_WHAT TO WORK ON_
Give the data below again, word for word.

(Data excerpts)
Lemma draw_double_ok st : wf_state st -> exists R, mrg_get_double_orig st = Ok (R, steps 2 st).
Proof.
  intros Hst. unfold mrg_get_double_orig, mrg_get_uint_orig.
  rewrite mrg_orig_step_ok by done. cbn [mbind res_bind].
  rewrite mrg_orig_step_ok by auto using wf_next. cbn [mbind res_bind]. eauto.
Qed.

(** The first [m] roots: vertices below [t] with a neighbour, in order. *)
Definition roots_ok (t m : Z) (roots : list Z) : Prop :=
  (forall i, 0 <= i < m -> 0 <= zth 0 roots i < t /\ has_neighbour (zth 0 roots i)) /\
  forall i j, 0 <= i < j -> j < m -> zth 0 roots i < zth 0 roots j.

Lemma roots_push t m roots : roots_ok t m roots -> 0 <= m < zlen roots -> 0 <= t -> has_neighbour t ->
  roots_ok (t + 1) (m + 1) (<[Z.to_nat m := t]> roots).
Proof.
  intros [Hr Hinc] Hm Ht Hn. split.
  - intros i Hi. rewrite zth_insert by lia. destruct (Z.eqb_spec i m); [split; [lia | done]|].
    destruct (Hr i ltac:(lia)). split; [lia | done].
  - intros i j Hij Hj. rewrite !zth_insert by lia.
    destruct (Z.eqb_spec i m), (Z.eqb_spec j m); try lia; [destruct (Hr i); lia | apply Hinc; lia].
Qed.

Lemma sample_roots_ok NBFS has_adj st roots : 0 <= NBFS <= zlen roots -> wf_state st ->
  zlen has_adj = nvtx_scale ->
  (forall u, 0 <= u < nvtx_scale -> zth 0 has_adj u <> 0 <-> has_neighbour u) ->
  exists m t st' roots', sample_roots nvtx_scale NBFS has_adj (0, 0, st, roots) = Ok (m, t, st', roots') /\
    0 <= m <= NBFS /\ 0 <= t <= nvtx_scale /\ (m = NBFS \/ t = nvtx_scale) /\
    zlen roots' = zlen roots /\ roots_ok t m roots'.
Proof.
  intros HN Hst Hl Hadj. unfold sample_roots.
  match goal with |- context [while ?f ?c ?b ?s0] =>
    destruct (while_ghost (fun n '(m, t, st, r) => n = Z.to_nat (nvtx_scale - t) /\ 0 <= m <= NBFS /\
        0 <= t <= nvtx_scale /\ wf_state st /\ zlen r = zlen roots /\ roots_ok t m r) c b)
      with (fuel := f) (n := Z.to_nat nvtx_scale) (s := s0)
      as (n & [[[m t] st'] r] & -> & (_ & Hm & Ht & Hst' & Hlr & Hr) & Hc) end.
  - intros n [[[m t] st'] r] (-> & Hm & Ht & Hst' & Hlr & Hr).
    destruct (Z.ltb_spec m NBFS), (Z.ltb_spec t nvtx_scale); [|by left..]. right. split; [done|].
    destruct (draw_double_ok st' Hst') as [R ->]. cbn [mbind res_bind].
    rewrite (aget_ok 0 has_adj) by lia. cbn [mbind res_bind].
    destruct ((zth 0 has_adj t =? 0) || unlucky nvtx_scale NBFS m t R) eqn:E.
    + eexists _, _. split; [done|]. split; [split_and!; try reflexivity; try lia|lia].
      * by apply wf_steps.
      * destruct Hr as [Hr Hinc]. split; [|done]. intros i Hi. destruct (Hr i Hi). split; [lia | done].
    + apply orb_false_iff in E as [E _]. rewrite (aset_ok r) by lia. cbn [mbind res_bind].
      eexists _, _. split; [done|]. split; [split_and!; try reflexivity; try lia|lia].
      * by apply wf_steps.
      * by rewrite length_insert.
      * apply roots_push; [done | lia | lia |]. apply Hadj; lia.
  - lia.
  - split_and!; try done; try lia. split; lia.
  - exists m, t, st', r. split; [done|]. split; [done|]. split; [done|]. split; [|done].
    injection Hc as Hc. lia.
Qed.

_WORKED SOLUTION_
Lemma draw_double_ok st : wf_state st -> exists R, mrg_get_double_orig st = Ok (R, steps 2 st).
Proof.
  intros Hst. unfold mrg_get_double_orig, mrg_get_uint_orig.
  rewrite mrg_orig_step_ok by done. cbn [mbind res_bind].
  rewrite mrg_orig_step_ok by auto using wf_next. cbn [mbind res_bind]. eauto.
Qed.

(** The first [m] roots: vertices below [t] with a neighbour, in order. *)
Definition roots_ok (t m : Z) (roots : list Z) : Prop :=
  (forall i, 0 <= i < m -> 0 <= zth 0 roots i < t /\ has_neighbour (zth 0 roots i)) /\
  forall i j, 0 <= i < j -> j < m -> zth 0 roots i < zth 0 roots j.

Lemma roots_push t m roots : roots_ok t m roots -> 0 <= m < zlen roots -> 0 <= t -> has_neighbour t ->
  roots_ok (t + 1) (m + 1) (<[Z.to_nat m := t]> roots).
Proof.
  intros [Hr Hinc] Hm Ht Hn. split.
  - intros i Hi. rewrite zth_insert by lia. destruct (Z.eqb_spec i m); [split; [lia | done]|].
    destruct (Hr i ltac:(lia)). split; [lia | done].
  - intros i j Hij Hj. rewrite !zth_insert by lia.
    destruct (Z.eqb_spec i m), (Z.eqb_spec j m); try lia; [destruct (Hr i); lia | apply Hinc; lia].
Qed.

Lemma sample_roots_ok NBFS has_adj st roots : 0 <= NBFS <= zlen roots -> wf_state st ->
  zlen has_adj = nvtx_scale ->
  (forall u, 0 <= u < nvtx_scale -> zth 0 has_adj u <> 0 <-> has_neighbour u) ->
  exists m t st' roots', sample_roots nvtx_scale NBFS has_adj (0, 0, st, roots) = Ok (m, t, st', roots') /\
    0 <= m <= NBFS /\ 0 <= t <= nvtx_scale /\ (m = NBFS \/ t = nvtx_scale) /\
    zlen roots' = zlen roots /\ roots_ok t m roots'.
Proof.
  intros HN Hst Hl Hadj. unfold sample_roots.
  match goal with |- context [while ?f ?c ?b ?s0] =>
    destruct (while_ghost (fun n '(m, t, st, r) => n = Z.to_nat (nvtx_scale - t) /\ 0 <= m <= NBFS /\
        0 <= t <= nvtx_scale /\ wf_state st /\ zlen r = zlen roots /\ roots_ok t m r) c b)
      with (fuel := f) (n := Z.to_nat nvtx_scale) (s := s0)
      as (n & [[[m t] st'] r] & -> & (_ & Hm & Ht & Hst' & Hlr & Hr) & Hc) end.
  - intros n [[[m t] st'] r] (-> & Hm & Ht & Hst' & Hlr & Hr).
    destruct (Z.ltb_spec m NBFS), (Z.ltb_spec t nvtx_scale); [|by left..]. right. split; [done|].
    destruct (draw_double_ok st' Hst') as [R ->]. cbn [mbind res_bind].
    rewrite (aget_ok 0 has_adj) by lia. cbn [mbind res_bind].
    destruct ((zth 0 has_adj t =? 0) || unlucky nvtx_scale NBFS m t R) eqn:E.
    + eexists _, _. split; [done|]. split; [split_and!; try reflexivity; try lia|lia].
      * by apply wf_steps.
      * destruct Hr as [Hr Hinc]. split; [|done]. intros i Hi. destruct (Hr i Hi). split; [lia | done].
    + apply orb_false_iff in E as [E _]. rewrite (aset_ok r) by lia. cbn [mbind res_bind].
      eexists _, _. split; [done|]. split; [split_and!; try reflexivity; try lia|lia].
      * by apply wf_steps.
      * by rewrite length_insert.
      * apply roots_push; [done | lia | lia |]. apply Hadj; lia.
  - lia.
  - split_and!; try done; try lia. split; lia.
  - exists m, t, st', r. split; [done|]. split; [done|]. split; [done|]. split; [|done].
    injection Hc as Hc. lia.
Qed.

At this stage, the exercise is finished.